Que la Plaza de Oriente o el Retiro eran lugares donde los niños han jugado siempre, es una obviedad. Pero hasta hace no mucho, cualquier calle o plazuela servía de escenario de juegos. Eran frecuentes las pedreas que casi siempre acababan con algún cristal roto o las tardes enteras sentados en las aceras mientras se tiraban las tabas.

Años antes era común oir el tintineo de los aros por el empedrado de las calles. Los aros caros se compraban en las tiendas e iban adornados con cascabeles. Otros se conformaban con varillas de hierro que habían sido conseguidas en la cacharrería o con las yantas de las bicicletas.
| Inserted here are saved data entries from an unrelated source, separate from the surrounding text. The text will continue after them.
(** * HoistIntoGlobals: hoisting constant expressions into globals

    A shallow embedding of
    [iree/compiler/Dialect/Util/Transforms/HoistIntoGlobals.cpp]
    together with the part of the IR infrastructure the pass relies on
    (operations nested in regions, operand/result values, use lists,
    builders, symbol tables, cloning with a value mapping). *)

From stdpp Require Import base option list gmap strings pretty.

Set Default Proof Using "Type".

(** ** The intermediate representation *)

(** An [Operation*] is identified by the address of the operation; the
    embedding uses a number allocated by the builder. *)
Definition OpId := nat.
Definition Symbol := string.
Definition Location := nat.
Definition MlirType := string.

(** A [Value] is a result of an operation or an argument of a block (the
    block being identified by the operation owning the region). *)
Inductive Value :=
| OpResult (owner : OpId) (resultNumber : nat)
| BlockArgument (owner : OpId) (argNumber : nat).

Global Instance Value_eq_dec : EqDecision Value.
Proof. solve_decision. Defined.

Global Instance Value_countable : Countable Value.
Proof.
  refine (inj_countable'
    (λ v, match v with
          | OpResult o n => inl (o, n)
          | BlockArgument o n => inr (o, n)
          end)
    (λ x, match x with
          | inl (o, n) => OpResult o n
          | inr (o, n) => BlockArgument o n
          end) _).
  by intros [].
Defined.

(** An [OpOperand*]: one operand slot of an operation. *)
Record OpOperand := mkOpOperand { getOwner : OpId; getOperandNumber : nat }.

Global Instance OpOperand_eq_dec : EqDecision OpOperand.
Proof. solve_decision. Defined.

Inductive Visibility := Public | Private | Nested.

Global Instance Visibility_eq_dec : EqDecision Visibility.
Proof. solve_decision. Defined.

(** The operations the pass creates or inspects, and any other operation
    (with its optional symbol name, as functions have one). *)
Inductive OpKind :=
| ModuleOp
| GlobalOp (sym_name : Symbol) (is_mutable : bool) (type : MlirType)
           (visibility : Visibility)
| InitializerOp
| InitializerReturnOp
| GlobalLoadOp (global : Symbol)
| GlobalStoreOp (global : Symbol)
| OtherOp (name : string) (sym_name : option Symbol).

Global Instance OpKind_eq_dec : EqDecision OpKind.
Proof. solve_decision. Defined.

(** An operation with its operands, the types of its results, its location
    and the operations nested in its regions, in walk order. *)
Unset Elimination Schemes.
Inductive Operation := mkOperation {
  opId : OpId;
  opKind : OpKind;
  opOperands : list Value;
  opResultTypes : list MlirType;
  opLoc : Location;
  opBody : list Operation
}.
Set Elimination Schemes.

(** [Operation::walk<WalkOrder::PreOrder>]: the operation, then the
    operations nested in it. *)
Fixpoint walkPreOrder (op : Operation) : list Operation :=
  op :: (opBody op ≫= walkPreOrder).

Definition opIds (op : Operation) : list OpId := opId <$> walkPreOrder op.

(** An operation without what is nested in it, and the operations of a
    walk taken that way. *)
Definition opData (op : Operation) : Operation :=
  mkOperation (opId op) (opKind op) (opOperands op) (opResultTypes op)
    (opLoc op) [].

Definition walkData (op : Operation) : list Operation :=
  opData <$> walkPreOrder op.

(** Dereferencing an [Operation*] in the module. *)
Definition lookupOp (id : OpId) (m : Operation) : option Operation :=
  head (filter (λ o, opId o = id) (walkPreOrder m)).

(** [Operation::getResults]. *)
Definition getResults (op : Operation) : list Value :=
  imap (λ i _, OpResult (opId op) i) (opResultTypes op).

(** [Value::getType] for the [i]th result. *)
Definition getResultType (op : Operation) (i : nat) : option MlirType :=
  opResultTypes op !! i.

(** [Value::getDefiningOp]: the owner of a result, null for a block
    argument (and for a value that is not a result in the module). *)
Definition getDefiningOp (v : Value) (m : Operation) : option Operation :=
  match v with
  | OpResult o i =>
      op ← lookupOp o m;
      if decide (i < length (opResultTypes op)) then Some op else None
  | BlockArgument _ _ => None
  end.

(** The operand slots of an operation with the value each one holds. *)
Definition opOperandSlots (op : Operation) : list (OpOperand * Value) :=
  imap (λ k v, (mkOpOperand (opId op) k, v)) (opOperands op).

(** [Value::getUses]: every operand slot in the module that holds [v]. *)
Definition getUses (v : Value) (m : Operation) : list OpOperand :=
  (filter (λ p, p.2 = v) (walkPreOrder m ≫= opOperandSlots)).*1.

(** [OpOperand::get]. *)
Definition getOperand (operand : OpOperand) (m : Operation) : option Value :=
  op ← lookupOp (getOwner operand) m;
  opOperands op !! getOperandNumber operand.

(** [Operation::use_empty]: no result of the operation has a use. *)
Definition use_empty (op : Operation) (m : Operation) : bool :=
  forallb (λ v, bool_decide (getUses v m = [])) (getResults op).

(** [OpOperand::set]. *)
Fixpoint setOperand (operand : OpOperand) (v : Value) (op : Operation)
  : Operation :=
  mkOperation (opId op) (opKind op)
    (if decide (opId op = getOwner operand)
     then <[getOperandNumber operand := v]> (opOperands op)
     else opOperands op)
    (opResultTypes op) (opLoc op)
    (map (setOperand operand v) (opBody op)).

(** [OpBuilder(target)] followed by an insertion: [newOp] is placed
    immediately before the operation [target] in the block holding it. *)
Fixpoint insertBefore (target : OpId) (newOp : Operation) (op : Operation)
  : Operation :=
  mkOperation (opId op) (opKind op) (opOperands op) (opResultTypes op)
    (opLoc op)
    (opBody op ≫= λ c, if decide (opId c = target)
                       then [newOp; c]
                       else [insertBefore target newOp c]).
Para jugar al fútbol, muchos chiquillos agudizaban el ingenio y confeccionaban una pelota hecha con trapos o periódicos. Los que tenían algo de dinero, compraban uno de esos balones de goma que se compraban en los bazares a un precio muy económico pero que duraban muy poco tiempo inflados.

Un juego muy popular entre los chicos era el de las tapas de cerillas que consistía en tirarlas contra una pared, perdiéndolas ante otro jugador si salían boca abajo y ganando las del compañero si a éste le salía del revés. Este juego era muy seguido por los jovencitos de principio del S. XX, pues en las cajas de cerillas aparecían seductoras bailarinas y las cupletistas más provocadoras de aquel momento.

Descansando entre correrías y pídolas, también se veía a los críos jugar con un cordel que entre sus dos manos formaban figuras increíbles o cambiar cromos o alquilar tebeos. Uno de los juegos más conocidos era el corro, un juego que se nutría de las coplas y cuplés de moda.

las niñas, haciendo una reuda, cantaban la triste historia de Alfonso XII y la muerte de su esposa, las crueldades que soportaba Santa Catalina, las impertinencias de los jovencitos en el Salón del Prado o las ansias de matrimonio de la viudita del conde Laurel.